Despite advocates’ claims for the resurgence of reshoring, those who doubt the report’s validity said the nation’s trade deficit was record-breaking in the last year due to booming demand for imports. The global consultancy firm Kearney created the annual reshoring index to assess whether manufacturing jobs are returning to America from low-cost Asian countries revealed factories grew in Asia in 2020 to close to the highest level since 2008.

“Our recent research shows how the U.S. has not reclaimed manufacturing jobs in any significant any way,” Kearney reported last year.

A political dimension

There’s often a massive divergence between the claims made of executives in the business world about outsourcing and what’s happening in reality, said Morris Cohen, a professor, retired from Penn State’s Wharton School. Cohen is a specialist in logistics and manufacturing and claims to have been “working on global supply chain strategies for years before supply chains were trendy.”

Companies frequently announce reshoring plans with great enthusiasm to be seen as responsible business leaders, Cohen stated, about Apple’s announcement in 2019 that it would be moving the manufacturing of its premium Mac Pro laptop from China to Texas.

“Well, when you examine the figures, the majority of that they still create was made from China,” he said. “There’s an element of politics to this that is impossible to ignore.”

Cohen collaborated on research in 2015 and 2016, which showed that the majority of manufacturing advertised by the industry as “restored” could be new investments from foreign companies looking to gain access to American markets and new ideas. The study found that supply chain movements worldwide were more overlapping than ever before. One might be outsourcing within the same business departments, while another might be shifting.
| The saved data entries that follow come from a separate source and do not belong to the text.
(* ===== verification/BadgerConc.v ===== *)
(** Several goroutines on one Badger store: [Write], [Read], [WriteShelf] and [ReadShelf] cut
    into phases that other goroutines may come between, and the proof that a goroutine left
    alone runs exactly the code of Badger.v. *)
From S2P Require Import Prelude Errors Keys Go Store Lock Timeout Client Program Interleave Badger.

Section conc.
Context `{BL : BadgerLib} {W : Type} `{!Env W, !CallScheduler W}.
Context (fuel : nat).
Abbreviation M := (M store W).
Abbreviation tx := (tx (W := W)).

(** What a goroutine does: a call of [WriteShelf] with a program, of [ReadShelf] with a
    query, or of [Write] or [Read] with a program on several shelves. *)
Inductive task :=
  | T_write (ctx : Context W) (name : bytes) (c : client)
  | T_read (ctx : Context W) (name : bytes) (q : query)
  | T_transact (ctx : Context W) (pr : program)
  | T_inquire (ctx : Context W) (i : inquiry).

(** Where it is: before [NewTransaction]; in the callback, before its next operation, with the
    writers or readers it has asked for; before commit or rollback; before
    the deferred rollback, with its result, or [None] when it has panicked; returned. *)
Inductive phase :=
  | Ph_begin
  | Ph_write (b : tx) (w : Writer store W) (c : client)
  | Ph_read (b : tx) (r : Reader store W) (q : query)
  | Ph_transact (b : tx) (ws : gmap bytes (Writer store W)) (pr : program)
  | Ph_inquire (b : tx) (rs : gmap bytes (Reader store W)) (i : inquiry)
  | Ph_finish (b : tx) (appError : error)
  | Ph_cleanup (b : tx) (result : option error)
  | Ph_done (result : error).

Definition task_writable (p : task) : bool :=
  match p with
  | T_write _ _ _ | T_transact _ _ => true
  | T_read _ _ _ | T_inquire _ _ => false
  end.
Definition task_ctx (p : task) : Context W :=
  match p with
  | T_write ctx _ _ | T_read ctx _ _ | T_transact ctx _ | T_inquire ctx _ => ctx
  end.

(** The call of the callback. *)
Definition open_phase (p : task) (b : tx) : phase :=
  match p with
  | T_write _ name c => Ph_write b (tx_GetShelfWriter fuel b name) c
  | T_read _ name q => Ph_read b (tx_GetShelfReader fuel b name) q
  | T_transact _ pr => Ph_transact b ∅ pr
  | T_inquire _ i => Ph_inquire b ∅ i
  end.

(** [run_tx] after the callback, for a call without options. *)
Definition end_tx (ctx : Context W) (b : tx) (writable : bool) (appError : error) : M error :=
  if negb writable then
    _ ← rollback b;
    mret appError
  else if is_nil appError then
    e ← ctx_Err ctx;
    err ← (if negb (is_nil e) then
             err ← ctx_Err ctx;
             _ ← rollback b;
             mret err
           else if writable then commit b else mret ENil);
    mret (if negb (is_nil err) then WrapError ErrCommitFailed err else ENil)
  else
    _ ← rollback b;
    mret appError.

(** A panic before the deferred rollback leads to it. *)
Definition recover {A} (b : tx) (m : M A) (f : A → phase) : M phase := λ s,
  match m s with
  | (Return a, s') => (Return (f a), s')
  | (Panic, s') => (Return (Ph_cleanup b None), s')
  | (Blocked, s') => (Blocked, s')
  | (NoFuel, s') => (NoFuel, s')
  end.

(** The next phase of a goroutine. *)
Definition thread_step (p : task) (ph : phase) : M phase :=
  match ph with
  | Ph_begin => b ← new_tx (task_ctx p) (task_writable p); mret (open_phase p b)
  | Ph_write b w c =>
      recover b (client_step w c)
        (λ x, match x with inl e => Ph_finish b e | inr c' => Ph_write b w c' end)
  | Ph_read b r q =>
      recover b (query_step r q)
        (λ x, match x with inl e => Ph_finish b e | inr q' => Ph_read b r q' end)
  | Ph_transact b ws pr =>
      recover b (program_step (as_WriteTx fuel b) ws pr)
        (λ x, match x with inl e => Ph_finish b e | inr (ws', pr') => Ph_transact b ws' pr' end)
  | Ph_inquire b rs i =>
      recover b (inquiry_step (as_ReadTx fuel b) rs i)
        (λ x, match x with inl e => Ph_finish b e | inr (rs', i') => Ph_inquire b rs' i' end)
  | Ph_finish b e =>
      recover b (end_tx (task_ctx p) b (task_writable p) e) (λ r, Ph_cleanup b (Some r))
  | Ph_cleanup b r =>
      _ ← rollback b;
      match r with Some e => mret (Ph_done e) | None => panic end
  | Ph_done r => mret (Ph_done r)
  end.

(** The calls of the goroutines, without options. *)
Definition task_call (p : task) : M error :=
  match p with
  | T_write ctx name c => store_WriteShelf fuel ctx name (λ w, run_client w c)
  | T_read ctx name q => store_ReadShelf fuel ctx name (λ r, run_query r q)
  | T_transact ctx pr => store_Write fuel ctx (λ t, run_program t ∅ pr) []
  | T_inquire ctx i => store_Read fuel ctx (λ t, run_inquiry t ∅ i)
  end.

(** ** A goroutine on its own *)

Abbreviation runs_to p := (runs_to (thread_step p)).

(** What is left of the call when [m] is the rest of the function after the [defer]. *)
Definition rest (b : tx) (m : M error) : M phase := e ← defer (rollback b) m; mret (Ph_done e).

Lemma runs_cleanup p b e s :
  runs_to p (Ph_cleanup b (Some e)) s ((_ ← rollback b; mret (Ph_done e)) s).
Proof.
  apply (runs_step (thread_step p) _ s (rollback b) (λ _, Ph_done e)); [done|].
  intros a s' _. by apply runs_done.
Qed.

Lemma runs_panic p b s :
  runs_to p (Ph_cleanup b None) s ((_ ← rollback b; panic) s).
Proof.
  apply runs_next; cbn [thread_step]; unfold mbind, M_bind;
    destruct (rollback b s) as [[[]| | |] s1]; try done; by intros o s' [= <- <-].
Qed.

Lemma rest_bind {A} b (m : M A) (k : A → M error) s :
  rest b (m ≫= k) s =
    match m s with
    | (Return a, s') => rest b (k a) s'
    | (Panic, s') => (_ ← rollback b; panic) s'
    | (Blocked, s') => (Blocked, s')
    | (NoFuel, s') => (NoFuel, s')
    end.
Proof.
  unfold rest, defer, mbind, M_bind. destruct (m s) as [[a| | |] s1]; try done.
  by destruct (rollback b s1) as [[[]| | |] s2].
Qed.

(** A part [m] of the function, with what follows it, [k]: a panic of [m] leads to the
    rollback. *)
Lemma runs_recover {A} p ph b s (m : M A) (f : A → phase) (k : A → M error) :
  thread_step p ph s = recover b m f s →
  (∀ a s', m s = (Return a, s') → runs_to p (f a) s' (rest b (k a) s')) →
  runs_to p ph s (rest b (m ≫= k) s).
Proof.
  intros E Hk. unfold recover in E. rewrite rest_bind.
  destruct (m s) as [[a| | |] s1] eqn:Em; apply runs_next; rewrite E; try done.
  - intros ph' s' [= <- <-]. by apply Hk.
  - intros o s' [= <- <-] Ho. by destruct (Ho (f a)).
  - intros ph' s' [= <- <-]. apply runs_panic.
  - intros o s' [= <- <-] Ho. by destruct (Ho (Ph_cleanup b None)).
  - by intros o s' [= <- <-].
  - by intros o s' [= <- <-].
Qed.

(** The end of the function. *)
Lemma runs_result p b e s : runs_to p (Ph_cleanup b (Some e)) s (rest b (mret e) s).
Proof.
  eapply runs_eq; [|apply runs_cleanup]. unfold rest, defer, mbind, M_bind, mret, M_ret.
  by destruct (rollback b s) as [[[]| | |] s2].
Qed.

Lemma badger_runs_finish p b e s :
  runs_to p (Ph_finish b e) s (rest b (end_tx (task_ctx p) b (task_writable p) e ≫= mret) s).
Proof.
  by apply (runs_recover p _ b s _ (λ r, Ph_cleanup b (Some r))); [|intros; apply runs_result].
Qed.

Abbreviation after_app p b := (λ e, end_tx (task_ctx p) b (task_writable p) e ≫= mret).

Lemma rest_eq b (m m' : M error) s : m s = m' s → rest b m s = rest b m' s.
Proof. intros E. unfold rest, defer, mbind, M_bind. by rewrite E. Qed.

Lemma badger_runs_write p b w c s :
  runs_to p (Ph_write b w c) s (rest b (run_client w c ≫= after_app p b) s).
Proof.
  assert (HS : ∀ c s, (∀ x s', client_step w c s = (Return (inr x), s') →
      runs_to p (Ph_write b w x) s' (rest b (run_client w x ≫= after_app p b) s')) →
    runs_to p (Ph_write b w c) s (rest b (run_client w c ≫= after_app p b) s)).
  { intros c' s0 IH. eapply runs_eq; [symmetry; apply rest_eq; unfold mbind at 1, M_bind at 1;
      rewrite run_client_step; exact (bind_assoc (client_step w c') _ (after_app p b) s0)|].
    apply (runs_recover p _ b s0 (client_step w c')
      (λ x, match x with inl e => Ph_finish b e | inr c' => Ph_write b w c' end)); [done|].
    intros [e|x] s' E; [apply badger_runs_finish|by apply IH]. }
  revert s. induction c as [e|k v next IH|k next IH|k next IH|next IH]; intros s; apply HS;
    intros x s' E; cbn in E; [done|..]; apply bind_inv in E as (a & s1 & _ & [= <- _]); apply IH.
Qed.

Lemma badger_runs_read p b r q s :
  runs_to p (Ph_read b r q) s (rest b (run_query r q ≫= after_app p b) s).
Proof.
  assert (HS : ∀ q s, (∀ x s', query_step r q s = (Return (inr x), s') →
      runs_to p (Ph_read b r x) s' (rest b (run_query r x ≫= after_app p b) s')) →
    runs_to p (Ph_read b r q) s (rest b (run_query r q ≫= after_app p b) s)).
  { intros q' s0 IH. eapply runs_eq; [symmetry; apply rest_eq; unfold mbind at 1, M_bind at 1;
      rewrite run_query_step; exact (bind_assoc (query_step r q') _ (after_app p b) s0)|].
    apply (runs_recover p _ b s0 (query_step r q')
      (λ x, match x with inl e => Ph_finish b e | inr q' => Ph_read b r q' end)); [done|].
    intros [e|x] s' E; [apply badger_runs_finish|by apply IH]. }
  revert s. induction q as [e|k next IH|next IH]; intros s; apply HS;
    intros x s' E; cbn in E; [done|..]; apply bind_inv in E as (a & s1 & _ & [= <- _]); apply IH.
Qed.

Lemma badger_runs_transact p b ws pr s :
  runs_to p (Ph_transact b ws pr) s
    (rest b (run_program (as_WriteTx fuel b) ws pr ≫= after_app p b) s).
Proof.
  revert ws pr s. apply (program_step_ind (as_WriteTx fuel b) (λ ws pr, ∀ s,
    runs_to p (Ph_transact b ws pr) s
      (rest b (run_program (as_WriteTx fuel b) ws pr ≫= after_app p b) s))).
  intros ws pr IH s. eapply runs_eq; [symmetry; apply rest_eq; unfold mbind at 1, M_bind at 1;
    rewrite run_program_step; exact (bind_assoc (program_step _ ws pr) _ (after_app p b) s)|].
  apply (runs_recover p _ b s _ (λ x, match x with
    | inl e => Ph_finish b e | inr (ws', pr') => Ph_transact b ws' pr' end)); [done|].
  intros [e|[ws' pr']] s' E; [apply badger_runs_finish|by eapply IH].
Qed.

Lemma badger_runs_inquire p b rs i s :
  runs_to p (Ph_inquire b rs i) s
    (rest b (run_inquiry (as_ReadTx fuel b) rs i ≫= after_app p b) s).
Proof.
  revert rs i s. apply (inquiry_step_ind (as_ReadTx fuel b) (λ rs i, ∀ s,
    runs_to p (Ph_inquire b rs i) s
      (rest b (run_inquiry (as_ReadTx fuel b) rs i ≫= after_app p b) s))).
  intros rs i IH s. eapply runs_eq; [symmetry; apply rest_eq; unfold mbind at 1, M_bind at 1;
    rewrite run_inquiry_step; exact (bind_assoc (inquiry_step _ rs i) _ (after_app p b) s)|].
  apply (runs_recover p _ b s _ (λ x, match x with
    | inl e => Ph_finish b e | inr (rs', i') => Ph_inquire b rs' i' end)); [done|].
  intros [e|[rs' i']] s' E; [apply badger_runs_finish|by eapply IH].
Qed.

(** [run_tx] without options is the callback and [end_tx]. *)
Lemma run_tx_split ctx fn writable b s :
  run_tx ctx fn writable [] b s = (fn b ≫= (λ e, end_tx ctx b writable e ≫= mret)) s.
Proof.
  unfold run_tx, end_tx. apply bind_ext. intros e s1.
  destruct (negb writable); [rewrite bind_assoc; by apply bind_ext|].
  destruct (is_nil e); rewrite bind_assoc; [|by apply bind_ext].
  apply bind_ext. intros x s2. rewrite bind_assoc. apply bind_ext.
  intros err s3. rewrite bind_ret. by destruct (negb (is_nil err)).
Qed.

Lemma badger_runs_doTX p fn s :
  (∀ b s', runs_to p (open_phase p b) s' (rest b (fn b ≫= after_app p b) s')) →
  runs_to p Ph_begin s
    ((e ← doTX (task_ctx p) fn (task_writable p) []; mret (Ph_done e)) s).
Proof.
  intros Hfn. eapply runs_eq; [symmetry; apply bind_assoc|].
  apply (runs_step (thread_step p) Ph_begin s _ (open_phase p)); [done|].
  intros b s1 _. eapply runs_eq; [|apply Hfn]. symmetry.
  exact (rest_eq b _ _ s1 (run_tx_split _ _ _ b s1)).
Qed.

(** The phases are the code: a goroutine that is left alone comes, from some number of
    phases on, to exactly the outcome and state of its call, the deferred rollback and a
    panic on the way included. *)
Lemma badger_phases_call p s :
  runs_to p Ph_begin s ((e ← task_call p; mret (Ph_done e)) s).
Proof.
  destruct p as [ctx name c|ctx name q|ctx pr|ctx i]; apply badger_runs_doTX; intros b s1;
    [apply badger_runs_write|apply badger_runs_read|apply badger_runs_transact
    |apply badger_runs_inquire].
Qed.
End conc.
The conclusion is that there wasn’t any significant improvement in U.S. manufacturing.

“A shift in balance’

However, Cohen acknowledged that there is to be “a shift in the balance” due to the massive disruptions to the supply chain that result from the epidemic.

He explained that the need for efficiency and cost-effectiveness had led businesses to establish worldwide supply chains, frequently assigning all production to massive overseas factories. But the pandemic has demonstrated to managers “that it is possible to take too long down this route” and that maintaining inventory levels that are just-in-time poses a lot of risks.
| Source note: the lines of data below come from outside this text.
Lemma badger_step_read d0 floor h j p b r q' s :
  thread_ok d0 floor h j p (Ph_read b r q') s → sorted (data s) →
  ∃ ph' s', thread_step fuel p (Ph_read b r q') s = (Return ph', s') ∧
    step_ok d0 floor h j p (Ph_read b r q') s h ph' s'.
Proof.
  destruct p as [|ctx n q| |]; try done. intros (-> & i & Hu & Hw & Hvw & Hq) Hs.
  set (t := mkShelf (tx_ctx b) n b).
  pose proof (keeps_query_step _ _ q' (inside_reader fuel t) s) as Hin.
  cbn [thread_step]. unfold recover. change (tx_GetShelfReader fuel b n) with (as_Reader fuel t).
  destruct (query_step_reads t (tv_base i) q' s)
    as [(x & s' & E & Hr' & Hv' & Hx)|(Ho & s' & E & Hr')];
    [apply Hu|by eapply in_use_live|by eapply in_use_sorted|..]; rewrite E in *;
    (eexists _, s'; split; [done|]); [|by eapply step_ok_panic].
  destruct x as [e|q1]; apply (step_ok_inside _ _ _ _ _ _ _ _ _ b); try done; cbn; [|split; [done|]];
    (eapply (querying_next _ _ _ _ _ _ i _ (λ d, query_spec (shelf_view n d) q'));
      [exact Hu|done|done|exact Hq|exact Hin|exact Hr'|exact Hv'|]).
  - by intros e' ->.
  - exact Hx.
Qed.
Managers are currently discussing trade-offs of risks and efficiency to create their supply chain’s resilience and establish regional secondary supply chains, the source stated.

“There’s seen a change in the attitudes of companies,” Cohen said. “But the talk isn’t worth the cost. What are they doing? As we’ve already seen, it’s not an all-out returning of manufacturing to the U.S. or Western Europe.”

Araten affirms that most companies he’s contacted are looking at local factories to support the production they have overseas, a kind of insurance policy to protect against supply-chain interruptions, such as the threat of political instability in other countries.

“It’s difficult to unplug the supply chain when you’re into China completely,” he said. “A majority of businesses are looking to create their supply chain in the U.S. a portion of their supply chain to ensure that when things begin to take place in another country, they’ll be able to do it in the U.S.”

Araten hopes that manufacturers will return all of their production to America one day.

“I am aware that it took more than five decades of offshoring, and we’re not going resolve it in a calendar year,” the man said. “If you can do all of your necessities here in your country, it makes your country richer, it provides you with more choices and makes it easier for you to prosper.”